• [Aim of the exercise] Every line from the one containing "(** One side" to the one containing "bind_inv Hrun as r" in the records below, both included, must be set down exactly, and no other line.

[Provided entries — start]

Lemma peel_only_labels_unlabelled_witness :
  length [(0, INVALID); (INVALID, INVALID); (INVALID, 0)]%Z
    = length [(INVALID, INVALID); (INVALID, INVALID); (INVALID, INVALID)] /\
  coeff [(0, INVALID); (INVALID, INVALID); (INVALID, 0)]%Z 0 0%Z
    = Ok (to_int 0) /\
  (forall p side x,
     coeff [(INVALID, INVALID); (INVALID, INVALID); (INVALID, INVALID)]
       p side = Ok x -> x <> INVALID ->
     coeff [(0, INVALID); (INVALID, INVALID); (INVALID, 0)]%Z p side = Ok x) /\
  (forall p side x,
     coeff [(0, INVALID); (INVALID, INVALID); (INVALID, 0)]%Z p side = Ok x ->
     coeff [(INVALID, INVALID); (INVALID, INVALID); (INVALID, INVALID)]
       p side = Ok x \/
     (coeff [(INVALID, INVALID); (INVALID, INVALID); (INVALID, INVALID)]
        p side = Ok INVALID /\ x = to_int 0)).
Proof.
  apply (peel_only_labels_unlabelled Fan.F Fan.P Fan.EMAP
           {| patch_edge_adj := [[6]; [7]; [8]];
              orders := [[]; []; []; []; []; []; [6; 7; 8]];
              orientations := [[]; []; []; []; []; []; [false; true; false]]
           |} 0 0%Z 0%Z
           [(INVALID, INVALID); (INVALID, INVALID); (INVALID, INVALID)]
           [(0, INVALID); (INVALID, INVALID); (INVALID, 0)]%Z []
           [{| pv_cell := 0; pv_patch := 0; pv_side := 0; pv_edge := 6;
               pv_cons := false; pv_next_cons := false; pv_next_patch := 2;
               pv_next_side := 1; pv_seen := INVALID |};
            {| pv_cell := 0; pv_patch := 2; pv_side := 1; pv_edge := 8;
               pv_cons := false; pv_next_cons := false; pv_next_patch := 0;
               pv_next_side := 0; pv_seen := 0 |}]).
  - left; reflexivity.
  - reflexivity.
  - vm_compute. reflexivity.
Defined.

(** ** The order of the raw cell ids *)

Lemma rows_agree (a b : cell_matrix) (p : nat) :
  length a = length b ->
  (forall side, coeff a p side = coeff b p side) ->
  a !! p = b !! p.
Proof.
  intros Hlen Hco.
  pose proof (Hco 0%Z) as H0. pose proof (Hco 1%Z) as H1.
  unfold coeff, at_index in H0, H1.
  destruct (a !! p) as [[a0 a1]|] eqn:Ea, (b !! p) as [[b0 b1]|] eqn:Eb;
    simpl in H0, H1; try discriminate; try reflexivity.
  - inversion H0; inversion H1; reflexivity.
Qed.

Lemma take_agree {A} (a b : list A) (i : nat) :
  (forall p, p < i -> a !! p = b !! p) -> take i a = take i b.
Proof.
  intros H. apply list_eq. intros p.
  destruct (decide (p < i)) as [Hp|Hp].
  - rewrite !lookup_take_lt by exact Hp. apply H; exact Hp.
  - rewrite !lookup_take_ge by lia. reflexivity.
Qed.

Lemma raw_ids_app (a b : cell_matrix) : raw_ids (a ++ b) = raw_ids a ++ raw_ids b.
Proof. unfold raw_ids. apply flat_map_app. Qed.

Lemma spec_first_seen_next (count : nat) (y : nat) :
  spec_first_seen (seq 0 count) [y]
  = if bool_decide (y < count) then seq 0 count else seq 0 count ++ [y].
Proof.
  simpl. destruct (bool_decide (y ∈ seq 0 count)) eqn:E.
  - apply bool_decide_eq_true in E. apply elem_of_seq in E.
    rewrite bool_decide_eq_true_2 by lia. reflexivity.
  - apply bool_decide_eq_false in E.
    rewrite bool_decide_eq_false_2; [reflexivity|].
    intros Hlt. apply E. apply elem_of_seq. lia.
Qed.

Section Numbering.
Variable F : list face.
Variable P : list nat.
Variable EMAP : list nat.
Variable c : edge_cache.
Variable num_patches : nat.
Hypothesis Hsmall : (2 * Z.of_nat num_patches < INT_MAX)%Z.

(** One side of a patch: the id found there after the sweep has looked at
    it is either one already handed out or the next one. *)
Lemma sweep_side_numbers (i k : nat) (side : Z) (s s' : sweep_state) :
  i < num_patches -> k <= 1 ->
  (side = 0 \/ side = 1)%Z ->
  sweep_inv F P EMAP c num_patches i k s ->
  sweep_side F P EMAP c i side s = Ok s' ->
  sweep_inv F P EMAP c num_patches i (S k) s' /\
  length (sw_cells s') = length (sw_cells s) /\
  (forall p sd x, coeff (sw_cells s) p sd = Ok x -> x <> INVALID ->
                  coeff (sw_cells s') p sd = Ok x) /\
  exists x', coeff (sw_cells s') i side = Ok x' /\ x' <> INVALID /\
    spec_first_seen (seq 0 (Z.to_nat (sw_count s))) [raw_id x']
    = seq 0 (Z.to_nat (sw_count s')).
Proof.
  intros Hi Hk Hside Hinv Hrun.
  destruct (sweep_side_inv F P EMAP c num_patches Hsmall i k side s s'
              Hi Hk Hside Hinv Hrun) as (Hinv' & Hlab & Hkeep).
  split; [exact Hinv'|].
  assert (Hlen : length (sw_cells s') = length (sw_cells s)).
  { destruct Hinv as [Hl _ _ _ _ _], Hinv' as [Hl' _ _ _ _ _]. congruence. }
  split; [exact Hlen|]. split; [exact Hkeep|].
  destruct Hinv as [Hl Hcnt Hrange Hcar Hdone Hvis].
  unfold sweep_side in Hrun. bind_inv Hrun as x Hx.
  destruct (x =? INVALID)%Z eqn:E.
  - apply Z.eqb_eq in E; subst x.
    bind_inv Hrun as r Hpeel. destruct r as [cells' vs'].
    inversion Hrun; subst s'; clear Hrun.
    cbn [sw_cells sw_count sw_visits] in *.
    destruct (peel_cell_bd_ok F P EMAP c _ _ _ _ _ _ _ Hside Hx Hvis Hpeel)
      as (_ & _ & Hseed).
    assert (Hto : to_int (sw_count s) = sw_count s).
    { apply to_int_small. unfold INT_MAX in *. lia. }
    rewrite Hto in Hseed. exists (sw_count s).
    split; [exact Hseed|]. split; [unfold INVALID, INT_MAX in *; lia|].
    rewrite spec_first_seen_next. unfold raw_id. rewrite to_size_t_small by (unfold INT_MAX in *; lia).
    rewrite bool_decide_eq_false_2 by lia.
    replace (Z.to_nat (sw_count s + 1)) with (S (Z.to_nat (sw_count s)))
      by lia.
    rewrite seq_S. reflexivity.
  - inversion Hrun; subst s'; clear Hrun. apply Z.eqb_neq in E.
    exists x. split; [exact Hx|]. split; [exact E|].
    destruct (Hrange i side x Hx) as [?|Hr]; [contradiction|].
    rewrite spec_first_seen_next. unfold raw_id. rewrite to_size_t_small by (unfold INT_MAX in *; lia).
    rewrite bool_decide_eq_true_2 by lia. reflexivity.
Qed.

Lemma sweep_patch_numbers (i : nat) (s s' : sweep_state) :
  i < num_patches ->
  sweep_inv F P EMAP c num_patches i 0 s ->
  spec_first_seen [] (raw_ids (take i (sw_cells s)))
    = seq 0 (Z.to_nat (sw_count s)) ->
  sweep_patch F P EMAP c s i = Ok s' ->
  spec_first_seen [] (raw_ids (take (S i) (sw_cells s')))
    = seq 0 (Z.to_nat (sw_count s')).
Proof.
  intros Hi Hinv Hwalk. unfold sweep_patch. intros H.
  bind_inv H as s1 Hs1.
  destruct (sweep_side_numbers i 0 0%Z s s1 Hi ltac:(lia) ltac:(auto) Hinv
              Hs1) as (Hinv1 & Hlen1 & Hkeep1 & x0 & Hx0 & Hne0 & Hnum0).
  destruct (sweep_side_numbers i 1 1%Z s1 s' Hi ltac:(lia) ltac:(auto) Hinv1
              H) as (Hinv2 & Hlen2 & Hkeep2 & x1 & Hx1 & Hne1 & Hnum1).
  pose proof (Hkeep2 _ _ _ Hx0 Hne0) as Hx0'.
  destruct (coeff_row _ _ _ _ Hx0') as (row & Hrow & [[_ Hr0]|[? _]]);
    [|discriminate].
  destruct (coeff_row _ _ _ _ Hx1) as (row' & Hrow' & [[? _]|[_ Hr1]]);
    [discriminate|].
  rewrite Hrow in Hrow'. inversion Hrow'; subst row'; clear Hrow'.
  rewrite (take_S_r _ _ _ Hrow), raw_ids_app.
  assert (Hpre : take i (sw_cells s') = take i (sw_cells s)).
  { apply take_agree. intros p Hp. apply rows_agree; [congruence|].
    intros side. destruct Hinv as [Hl _ _ _ Hdone _].
    destruct (coeff (sw_cells s) p side) as [x|e] eqn:Ex.
    - pose proof (Hdone p side x Hp Ex) as Hx.
      pose proof (Hkeep1 _ _ _ Ex Hx) as Ex1.
      exact (Hkeep2 _ _ _ Ex1 Hx).
    - unfold coeff, at_index in Ex |- *.
      assert (Hpl : p < length (sw_cells s)) by lia.
      destruct (lookup_lt_is_Some_2 _ _ Hpl) as [r Hr].
      assert (Hpl' : p < length (sw_cells s')) by lia.
      destruct (lookup_lt_is_Some_2 _ _ Hpl') as [r' Hr'].
      rewrite Hr in Ex. rewrite Hr'. simpl in Ex |- *.
      destruct (side =? 0)%Z; [discriminate|].
      destruct (side =? 1)%Z; [discriminate|]. exact Ex. }
  rewrite Hpre.
  change (raw_ids [row]) with ([raw_id row.1] ++ [raw_id row.2]).
  rewrite !spec_first_seen_app, Hwalk.
  rewrite <- Hr0, <- Hr1, Hnum0, Hnum1. reflexivity.
Qed.
End Numbering.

[Provided entries — finish]

• [Response to the exercise]
(** One side of a patch: the id found there after the sweep has looked at
    it is either one already handed out or the next one. *)
Lemma sweep_side_numbers (i k : nat) (side : Z) (s s' : sweep_state) :
  i < num_patches -> k <= 1 ->
  (side = 0 \/ side = 1)%Z ->
  sweep_inv F P EMAP c num_patches i k s ->
  sweep_side F P EMAP c i side s = Ok s' ->
  sweep_inv F P EMAP c num_patches i (S k) s' /\
  length (sw_cells s') = length (sw_cells s) /\
  (forall p sd x, coeff (sw_cells s) p sd = Ok x -> x <> INVALID ->
                  coeff (sw_cells s') p sd = Ok x) /\
  exists x', coeff (sw_cells s') i side = Ok x' /\ x' <> INVALID /\
    spec_first_seen (seq 0 (Z.to_nat (sw_count s))) [raw_id x']
    = seq 0 (Z.to_nat (sw_count s')).
Proof.
  intros Hi Hk Hside Hinv Hrun.
  destruct (sweep_side_inv F P EMAP c num_patches Hsmall i k side s s'
              Hi Hk Hside Hinv Hrun) as (Hinv' & Hlab & Hkeep).
  split; [exact Hinv'|].
  assert (Hlen : length (sw_cells s') = length (sw_cells s)).
  { destruct Hinv as [Hl _ _ _ _ _], Hinv' as [Hl' _ _ _ _ _]. congruence. }
  split; [exact Hlen|]. split; [exact Hkeep|].
  destruct Hinv as [Hl Hcnt Hrange Hcar Hdone Hvis].
  unfold sweep_side in Hrun. bind_inv Hrun as x Hx.
  destruct (x =? INVALID)%Z eqn:E.
  - apply Z.eqb_eq in E; subst x.
    bind_inv Hrun as r Hpeel. destruct r as [cells' vs'].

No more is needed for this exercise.